The authors describe the psychological defenses we use to get through traumatic events: denial, dissociation (“This can’t be happening to me”), displacement (worrying about everything other than your cancer—world problems, kids, work, etc.), and repression (“Just don’t think about it”).

Personally, I’ve experienced every one of the aforementioned defenses. And I’m here to say that they work quite well!

“Survivor grief is a paradox. It seems wrong to grieve when we have got what we wanted—another chance at life. Furthermore, the early high deceived us. Normal grief does not begin on a high. Furthermore, we are grieving major losses. Most obviously, we mourn lost body parts or functions. But survivors also grieve a deeper loss. Our most comforting illusions are gone.
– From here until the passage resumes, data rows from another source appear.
Lemma requestTimeout_inv port id s : inv s -> inv (requestTimeout port id s).1.
Proof.
  intros H. unfold requestTimeout. destruct (s_timers s !! id) as [ms|]; [|done].
  destruct (s_pending s !! id) as [p|] eqn:Ep; [|by apply set_timers_delete_inv].
  pose proof (take_pending_inv _ _ _ H Ep) as Hl. cbn zeta.
  set (s1 := cleanup id _) in *. pose proof (trySend_settles port (FCancel id) s1).
  destruct (trySend _ _ s1); cbn [fst] in *. apply settle_call_inv. by eapply settles_inv.
Qed.

(** ** The handshake *)

Lemma reject_ready_core limbo e s : core limbo s -> core limbo (reject_ready e s).
Proof.
  intros H. unfold reject_ready. destruct (s_ready s); [|done|done].
  destruct H. split; cbn; unchanged.
Qed.

Lemma reject_ready_settled e s : s_ready s <> ReadyPending -> reject_ready e s = s.
Proof. unfold reject_ready. by destruct (s_ready s). Qed.

Lemma failHandshake_inv e code reason s : inv s -> inv (failHandshake e code reason s).1.
Proof.
  intros [Hc Hp]. unfold failHandshake, closeNow.
  assert (s_state (reject_ready e s) = s_state s) as Est by (unfold reject_ready; by destruct (s_ready s)).
  rewrite Est. destruct (decide (s_state s = closed)) as [E|E]; cbn [fst].
  - rewrite reject_ready_settled by (unfold phase in Hp; rewrite E in Hp; naive_solver). by split.
  - pose proof (teardown_inv None (closure_of code (Some reason)) (reject_ready e s) (reject_ready_core _ _ _ Hc)).
    destruct (teardown _ _); cbn [fst] in *. apply H. by rewrite Est.
Qed.

Lemma startHandshake_inv port s : inv s -> s_state s <> ready -> inv (startHandshake port s).1.
Proof.
  intros H Hne. unfold startHandshake. pose proof (port_send_settles port (hello_frame s) s) as Hset.
  destruct (port_send _ _ s) as [[s1 evs] [error|]]; cbn [fst] in *.
  - assert (inv s1) as H1 by (by eapply settles_inv).
    pose proof (failHandshake_inv (remoteError UNAVAILABLE (js "The transport refused the hello: " ++ describe error) None)
      RELEASED (js "hello could not be sent") s1 H1). by destruct (failHandshake _ _ _ s1).
  - apply set_handshakeTimer_inv; [|by eapply settles_inv].
    destruct (settles_fields _ _ Hset) as (_ & _ & _ & _ & _ & _ & _ & [->|Hc]); [done|by rewrite Hc].
Qed.

Lemma handshakeTimeout_inv s : inv s -> inv (handshakeTimeout s).1.
Proof.
  intros H. unfold handshakeTimeout. destruct (negb _); [done|].
  destruct (decide _) as [E|E]; [|by apply set_handshakeTimer_inv].
  apply failHandshake_inv. by apply set_handshakeTimer_inv.
Qed.

Lemma receiveHello_inv protocol peer caps limits s : inv s -> inv (receiveHello protocol peer caps limits s).1.
Proof.
  intros H. unfold receiveHello. destruct (decide _) as [E|E].
  2: { eapply settles_inv; [done|apply closeNow_settles]. }
  destruct (negotiate _ _) as [minor|code]; [|by apply failHandshake_inv].
  destruct H as [[Hcfg Hcalls Hruns Hk Hready Hs Hl] Hp]. unfold phase in Hp. rewrite E in Hp.
  destruct Hp as (P1 & P2 & P3 & P4 & P5 & P6 & P7 & P8 & P9).
  cbn [fst]. unfold resolve_ready, startLiveness. cbn.
  destruct (c_livenessIntervalMs (s_cfg s)); cbn; rewrite P1.
  all: split; [split|]; cbn; unchanged; try naive_solver.
  all: eapply runs_ok_ext; [eassumption|try done..]; cbn; by rewrite E.
Qed.

Lemma livenessTick_inv port s : inv s -> inv (livenessTick port s).1.
Proof.
  intros H. unfold livenessTick. destruct (negb _); [done|]. destruct (decide _); [|done].
  destruct (s_awaitingPong s); eapply settles_inv; [done|apply closeNow_settles| |apply trySend_settles].
  by apply set_awaitingPong_inv.
Qed.

(** ** Answering *)

(** The dispatch reaches the handler: a new run holds the id. *)
Definition take_on (s : session) (id method : jstring) : session :=
  let run := s_nextRun s in
  set_runs (<[run := {| dr_id := id; dr_method := method; dr_aborted := false |}]> (s_runs s))
    (set_active (<[id := run]> (s_active s)) (set_nextRun (S run) s)).

(** [#dispatch] refuses with one [err], or accepts and calls the handler. *)
Lemma dispatch_cases port id method params s :
  (exists e, dispatch port id method params s = respondError port id e s) \/
  (exists h, dispatch port id method params s =
     (take_on s id method, [EvInvoke (s_nextRun s) h id method params]) /\
     s_state s = ready /\ s_active s !! id = None /\ s_handlers s !! method = Some h /\
     Z.of_nat (size (s_active s)) < c_maxInFlight (s_cfg s)).
Proof.
  unfold dispatch. destruct (decide (s_state s = ready)) as [Er|Er]; [|left; eauto].
  destruct (Z.leb_spec (c_maxInFlight (s_cfg s)) (Z.of_nat (inFlight s))) as [Hle|Hlt]; [left; eauto|].
  destruct (decide (is_Some (s_active s !! id))) as [Ha|Ha]; [left; eauto|].
  destruct (_ && _); [left; eauto|].
  destruct (s_handlers s !! method) as [h|]; [|left; eauto].
  right. exists h. apply eq_None_not_Some in Ha. done.
Qed.

Lemma take_on_inv s id method :
  inv s -> s_state s = ready -> s_active s !! id = None ->
  Z.of_nat (size (s_active s)) < c_maxInFlight (s_cfg s) -> inv (take_on s id method).
Proof.
  intros [[Hcfg Hcalls Hruns Hk Hready Hs Hl] Hp] Hst Hid Hsz. split; [split|]; cbn; unchanged.
  2: { unfold phase in *; cbn. by rewrite Hst in *. }
  destruct Hruns. split; cbn.
  - intros i run H. destruct (decide (i = id)) as [->|].
    + rewrite lookup_insert_eq in H. simplify_eq. rewrite lookup_insert_eq. eauto.
    + rewrite lookup_insert_ne in H by congruence. destruct (runs_active0 _ _ H) as (d & Hd & Hdi).
      exists d. rewrite lookup_insert_ne; [done|]. intros <-. apply runs_fresh0 in Hd. lia.
  - intros _ run d H. destruct (decide (run = s_nextRun s)) as [->|].
    + rewrite lookup_insert_eq in H. simplify_eq; cbn. apply lookup_insert_eq.
    + rewrite lookup_insert_ne in H by congruence.
      pose proof (runs_held0 ltac:(by rewrite Hst) _ _ H) as Hact.
      rewrite lookup_insert_ne; [done|]. congruence.
  - intros run d H. destruct (decide (run = s_nextRun s)) as [->|]; [lia|].
    rewrite lookup_insert_ne in H by congruence. apply runs_fresh0 in H. lia.
  - rewrite map_size_insert_None by done. lia.
Qed.

Lemma dispatch_inv port id method params s : inv s -> inv (dispatch port id method params s).1.
Proof.
  intros H. destruct (dispatch_cases port id method params s) as [[e ->]|(h & -> & Hst & Ha & _ & Hsz)].
  - eapply settles_inv; [done|apply trySend_settles].
  - by apply take_on_inv.
Qed.

(** The answer of a settled handler is one attempt to send one frame with its id. *)
Definition answers (id : jstring) (f : frame) : Prop :=
  match f with FRes i _ => i = id | FErr i _ => i = id | _ => False end.

Lemma handlerSettled_cases port run o s d :
  s_runs s !! run = Some d ->
  exists f, answers (dr_id d) f /\
    (forall i v, f = FRes i v -> exists n, measureFrameBytes f = Ok n /\ n <= sendLimitBytes s) /\
    handlerSettled port run o s =
      let '(s', evs) := trySend port f s in
      (set_runs (delete run (s_runs s')) (set_active (delete (dr_id d) (s_active s')) s'), evs).
Proof.
  intros Hd. unfold handlerSettled, respondResult, respondError. rewrite Hd.
  destruct o as [v|t].
  2: { by eexists (FErr _ _). }
  set (v' := match v with VUndefined => _ | _ => v end).
  destruct (measureFrameBytes (FRes (dr_id d) v')) as [n|e] eqn:Em.
  2: { by eexists (FErr _ _). }
  destruct (Z.ltb_spec (sendLimitBytes s) n).
  { by eexists (FErr _ _). }
  exists (FRes (dr_id d) v'). split; [done|]. split; [|done].
  intros i w [= <- <-]. eauto.
Qed.

(** The [finally] of [#dispatch]. *)
Lemma release_run_inv run d s :
  inv s -> s_runs s !! run = Some d ->
  inv (set_runs (delete run (s_runs s)) (set_active (delete (dr_id d) (s_active s)) s)).
Proof.
  intros [[Hcfg Hcalls Hruns Hk Hready Hs Hl] Hp] Hd. split; [split|]; cbn; unchanged.
  2: { unfold phase in *; cbn. destruct (s_state s); try naive_solver.
       - destruct Hp as (? & ? & ? & ? & ? & -> & ?). by rewrite delete_empty.
       - destruct Hp as (? & ? & ? & ? & -> & ? & ? & Ha). rewrite delete_empty. repeat split; try done.
         intros r d' Hr. apply lookup_delete_Some in Hr as [_ Hr]. eauto. }
  destruct Hruns. split; cbn.
  - intros i r H. apply lookup_delete_Some in H as [Hne H]. destruct (runs_active0 _ _ H) as (d' & Hd' & <-).
    exists d'. rewrite lookup_delete_ne; [done|]. intros <-. congruence.
  - intros Ho r d' H. apply lookup_delete_Some in H as [Hne H].
    rewrite lookup_delete_ne; [eauto|]. intros Heq. pose proof (runs_held0 Ho _ _ H). pose proof (runs_held0 Ho _ _ Hd).
    congruence.
  - intros r d' H. apply lookup_delete_Some in H as [_ H]. eauto.
  - rewrite map_size_delete. destruct (s_active s !! dr_id d); unfold id; lia.
Qed.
We are both mortal and vulnerable, and we know it beyond a doubt.”

One of the most apt descriptions in the book was about the change in our perception of life (and death) once we’ve been diagnosed: “As survivors, we have faced death, and once faced, it can no longer be completely denied. It is as if the denial of death were a magic spell. Once the spell is broken, it cannot be cast again. Any reminder of death, and there are many in everyday life, makes us realize what we have lost.”

To me, this was probably one of the most profound statements in the book. Since my diagnosis, I have often yearned to go back to my mentality before cancer—when I was able to believe that I would continue to old age, with death as a far-off thing and oblivious to the reality of life’s perils. I am surrounded by people—in my family, at church, and at work--who live in my old mentality. My new mentality separates me from them in a way I hadn’t anticipated. Perhaps that’s why cancer survivors band together—we are in another reality now.

Yet our brush with death also is a double-edged sword: it’s not all bad. We now have an acute awareness that life is really meaningful and precious and not to be wasted (something other than a merely intellectual acknowledgment)--REAL knowledge in our “gut.”

We live with a certain “death anxiety” that others may not have, but we find a way to “dance in limbo” in order to make the most of the life we have left.